There is a lot to take in with the Swedish capital – Stockholm now boasts a whopping dozen Michelin-star restaurants after another trio were added this spring. And Stockholm has Frantzén, Sweden’s first three Michelin-star gastronomic temple. That is one more three-star restaurant than Scotland, Wales and Northern Ireland combined.
What I really love about Stockholm’s food scene is that it is not just about pricey Michelin treats – I dine brilliantly in less flashy haunts. At DoMa I meet the owner, Dorotea Målmehard, who tells me: “We started off as a home restaurant and we’ve grown – like most places in the city – with fresh local produce at the very core of what we do.” Their tasting menu is divine.
Chatting to Dorotea, what strikes me is not only the range of innovation and different cuisines in Stockholm, but how the local restaurants are not ghettoised. Stockholm has no Chinatown, nor Little India, Little Italy. In this great Swedish smorgasbord, all the cuisines of the world are gloriously stirred together.
My last port of call is the Omaka brewery. Hedda Spendrup, one of the family behind this impressive brewery and restaurant, chimes with the Stockholm zeitgeist: “We want to experiment and try something new with our ever-changing range of beers on our 16 taps. You’ll find that with our food too, with pairings like Swedish oysters and ale. Our Scottish visitors always like it as you understand with whisky the importance of doing things properly.”
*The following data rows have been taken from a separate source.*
(* ===== verification/WalletKeys.v ===== *)
(** * Keys and account wallets ([src/builder.rs])

    Which keys and descriptors an on-chain account has, how the wallet of an account
    is loaded from the store or created, and how the configured accounts are checked
    and loaded when the node is built.  Key derivation is the [bitcoin] crate's and
    loading a wallet is BDK's: both are interfaces here. *)

From stdpp Require Import functions.
From Stdlib Require Import Strings.Byte.
From S2P Require Import Prelude Types KVStore Bdk Config.

(** [BuildError], all variants. *)
Inductive BuildError :=
| InvalidSeedBytes | InvalidSeedFile | InvalidSystemTime | InvalidChannelMonitor
| InvalidListeningAddresses | InvalidAnnouncementAddresses | InvalidNodeAlias
| RuntimeSetupFailed | ReadFailed | DangerousValue | WriteFailed
| StoragePathAccessFailed | KVStoreSetupFailed | WalletSetupFailed | LoggerSetupFailed
| NetworkMismatch | AsyncPaymentsConfigMismatch.

(** [bitcoin::Network]; [BitcoinMainnet] is [Network::Bitcoin]. *)
Inductive Network := BitcoinMainnet | Testnet | Testnet4 | Signet | Regtest.

#[global] Instance Network_eq_dec : EqDecision Network.
Proof. solve_decision. Defined.

(** [bitcoin::bip32::ChildNumber] with its two constructors' range check: an index
    has 31 bits. *)
Inductive ChildNumber := Normal (index : Z) | Hardened (index : Z).
Definition from_normal_idx (index : Z) : option ChildNumber :=
  if Z.testbit index 31 then None else Some (Normal index).
Definition from_hardened_idx (index : Z) : option ChildNumber :=
  if Z.testbit index 31 then None else Some (Hardened index).
Abbreviation DerivationPath := (list ChildNumber).

(** ** Trimming

    [str::trim] removes the code points with the Unicode property [White_Space] on
    both sides; here is their UTF-8 encoding. *)

Definition white_space : list (list u8) :=
  [[x09]; [x0a]; [x0b]; [x0c]; [x0d]; [x20]; [xc2; x85]; [xc2; xa0]; [xe1; x9a; x80];
   [xe2; x80; x80]; [xe2; x80; x81]; [xe2; x80; x82]; [xe2; x80; x83]; [xe2; x80; x84];
   [xe2; x80; x85]; [xe2; x80; x86]; [xe2; x80; x87]; [xe2; x80; x88]; [xe2; x80; x89];
   [xe2; x80; x8a]; [xe2; x80; xa8]; [xe2; x80; xa9]; [xe2; x80; xaf]; [xe2; x81; x9f];
   [xe3; x80; x80]].

(** [bs] without the prefix [p]. *)
Definition strip_prefix (p bs : list u8) : option (list u8) :=
  if decide (take (length p) bs = p) then Some (drop (length p) bs) else None.

(** Remove prefixes in [ps] as long as there is one; every prefix removed shortens the
    text, so [length bs] rounds are enough. *)
Fixpoint strip_all (fuel : nat) (ps : list (list u8)) (bs : list u8) : list u8 :=
  match fuel with
  | 0%nat => bs
  | S n =>
      match find_map (λ p, strip_prefix p bs) ps with
      | Some bs => strip_all n ps bs
      | None => bs
      end
  end.
Definition trim_start (bs : list u8) : list u8 := strip_all (length bs) white_space bs.
Definition trim_end (bs : list u8) : list u8 :=
  reverse (strip_all (length bs) (reverse <$> white_space) (reverse bs)).
Definition trim (bs : list u8) : list u8 := trim_end (trim_start bs).

(** ** Derivation paths *)

Definition bip_coin_type (network : Network) : Z :=
  match network with BitcoinMainnet => 0 | _ => 1 end.

Definition account_derivation_path (t : AddressType) (network : Network) (account_index : Z) :
    outcome BuildError DerivationPath :=
  if MAX_ONCHAIN_WALLET_ACCOUNT_INDEX <? account_index then Err InvalidSeedBytes
  else
    p ← ok_or (from_hardened_idx (bip_purpose t)) InvalidSeedBytes;
    c ← ok_or (from_hardened_idx (bip_coin_type network)) InvalidSeedBytes;
    i ← ok_or (from_hardened_idx account_index) InvalidSeedBytes;
    Ok [p; c; i].

Definition keychain_index (k : KeychainKind) : Z :=
  match k with External => 0 | Internal => 1 end.

Definition account_keychain_derivation_path (t : AddressType) (network : Network)
    (account_index : Z) (k : KeychainKind) : outcome BuildError DerivationPath :=
  path ← account_derivation_path t network account_index;
  i ← ok_or (from_normal_idx (keychain_index k)) InvalidSeedBytes;
  Ok (path ++ [i]).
I end my last night thinking there is always something new in Stockholm, fitting as I cross the “Golden Bridge” in the centre to get back to my hotel. It – and its sister pedestrian bridge – only opened a week before my return to a city that always buzzes forward. Just one reason Stockholm solidly remains my Scandinavian favourite.
Tourist information at www.visitsweden.com. Lonely Planet’s Stockholm city guide is handy for exploring.